Activity: Repeat the data exactly as it stands.
***** Supplied records
Lemma Math_abs_large (x : Q) :
  (Math_abs x >? scrollThreshold)%Q = true -> (x < -10 \/ 10 < x)%Q.
Proof.
  intros H. apply Qgtb_true in H. unfold Math_abs, scrollThreshold in H.
  destruct (Qlt_le_dec x (-10)) as [Hl|Hl]; [now left|].
  destruct (Qlt_le_dec 10 x) as [Hr|Hr]; [now right|].
  exfalso. assert (Hle : (Qabs x <= 10)%Q) by (apply Qabs_Qle_condition; split; lra).
  lra.
Qed.

Lemma handleScroll_hidden (y : Q) (s : State) :
  hidden_is_justified s ->
  hidden_is_justified (handleScroll y s)
  /\ (headerVisible (handleScroll y s) = false -> (70 < y)%Q).
Proof.
  intros Hs. unfold hidden_is_justified, handleScroll in *.
  destruct (y <=? 0)%Q eqn:Htop; [simpl; split; discriminate|].
  apply Qleb_false in Htop.
  assert (Hpos : (y >? 0)%Q = true).
  { unfold Qgtb, Qltb. destruct (Qlt_le_dec 0 y); [reflexivity | lra]. }
  rewrite Hpos, andb_true_r.
  assert (Hscrolled : (if negb (hasScrolled s) then true else hasScrolled s) = true)
    by now destruct (hasScrolled s).
  rewrite Hscrolled, andb_true_r.
  destruct (Math_abs (y - lastScrollY s) >? scrollThreshold)%Q eqn:Hbig; simpl.
  - apply Math_abs_large in Hbig.
    destruct (y - lastScrollY s >? 0)%Q eqn:Hdown; simpl.
    + apply Qgtb_true in Hdown.
      destruct (y >? 80)%Q eqn:Hpast; simpl.
      * apply Qgtb_true in Hpast. split; [intros _; split; [reflexivity | exact Hpast]|].
        intros _. lra.
      * destruct (y - lastScrollY s <? 0)%Q eqn:Hup; simpl; [split; discriminate|].
        apply Qgtb_false in Hpast.
        split; intros Hhid; destruct (Hs Hhid) as [_ Hlast]; lra.
    + apply Qgtb_false in Hdown.
      assert (Hup : (y - lastScrollY s <? 0)%Q = true).
      { unfold Qltb. destruct (Qlt_le_dec (y - lastScrollY s) 0); [reflexivity | lra]. }
      rewrite Hup. split; discriminate.
  - apply Math_abs_small in Hbig.
    split; intros Hhid; destruct (Hs Hhid) as [_ Hlast]; [split; [reflexivity | exact Hlast] | lra].
Qed.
**********
Answer to this problem:
Lemma Math_abs_large (x : Q) :
  (Math_abs x >? scrollThreshold)%Q = true -> (x < -10 \/ 10 < x)%Q.
Proof.
  intros H. apply Qgtb_true in H. unfold Math_abs, scrollThreshold in H.
  destruct (Qlt_le_dec x (-10)) as [Hl|Hl]; [now left|].
  destruct (Qlt_le_dec 10 x) as [Hr|Hr]; [now right|].
  exfalso. assert (Hle : (Qabs x <= 10)%Q) by (apply Qabs_Qle_condition; split; lra).
  lra.
Qed.

Lemma handleScroll_hidden (y : Q) (s : State) :
  hidden_is_justified s ->
  hidden_is_justified (handleScroll y s)
  /\ (headerVisible (handleScroll y s) = false -> (70 < y)%Q).
Proof.
  intros Hs. unfold hidden_is_justified, handleScroll in *.
  destruct (y <=? 0)%Q eqn:Htop; [simpl; split; discriminate|].
  apply Qleb_false in Htop.
  assert (Hpos : (y >? 0)%Q = true).
  { unfold Qgtb, Qltb. destruct (Qlt_le_dec 0 y); [reflexivity | lra]. }
  rewrite Hpos, andb_true_r.
  assert (Hscrolled : (if negb (hasScrolled s) then true else hasScrolled s) = true)
    by now destruct (hasScrolled s).
  rewrite Hscrolled, andb_true_r.
  destruct (Math_abs (y - lastScrollY s) >? scrollThreshold)%Q eqn:Hbig; simpl.
  - apply Math_abs_large in Hbig.
    destruct (y - lastScrollY s >? 0)%Q eqn:Hdown; simpl.
    + apply Qgtb_true in Hdown.
      destruct (y >? 80)%Q eqn:Hpast; simpl.
      * apply Qgtb_true in Hpast. split; [intros _; split; [reflexivity | exact Hpast]|].
        intros _. lra.
      * destruct (y - lastScrollY s <? 0)%Q eqn:Hup; simpl; [split; discriminate|].
        apply Qgtb_false in Hpast.
        split; intros Hhid; destruct (Hs Hhid) as [_ Hlast]; lra.
    + apply Qgtb_false in Hdown.
      assert (Hup : (y - lastScrollY s <? 0)%Q = true).
      { unfold Qltb. destruct (Qlt_le_dec (y - lastScrollY s) 0); [reflexivity | lra]. }
      rewrite Hup. split; discriminate.
  - apply Math_abs_small in Hbig.
    split; intros Hhid; destruct (Hs Hhid) as [_ Hlast]; [split; [reflexivity | exact Hlast] | lra].
Qed.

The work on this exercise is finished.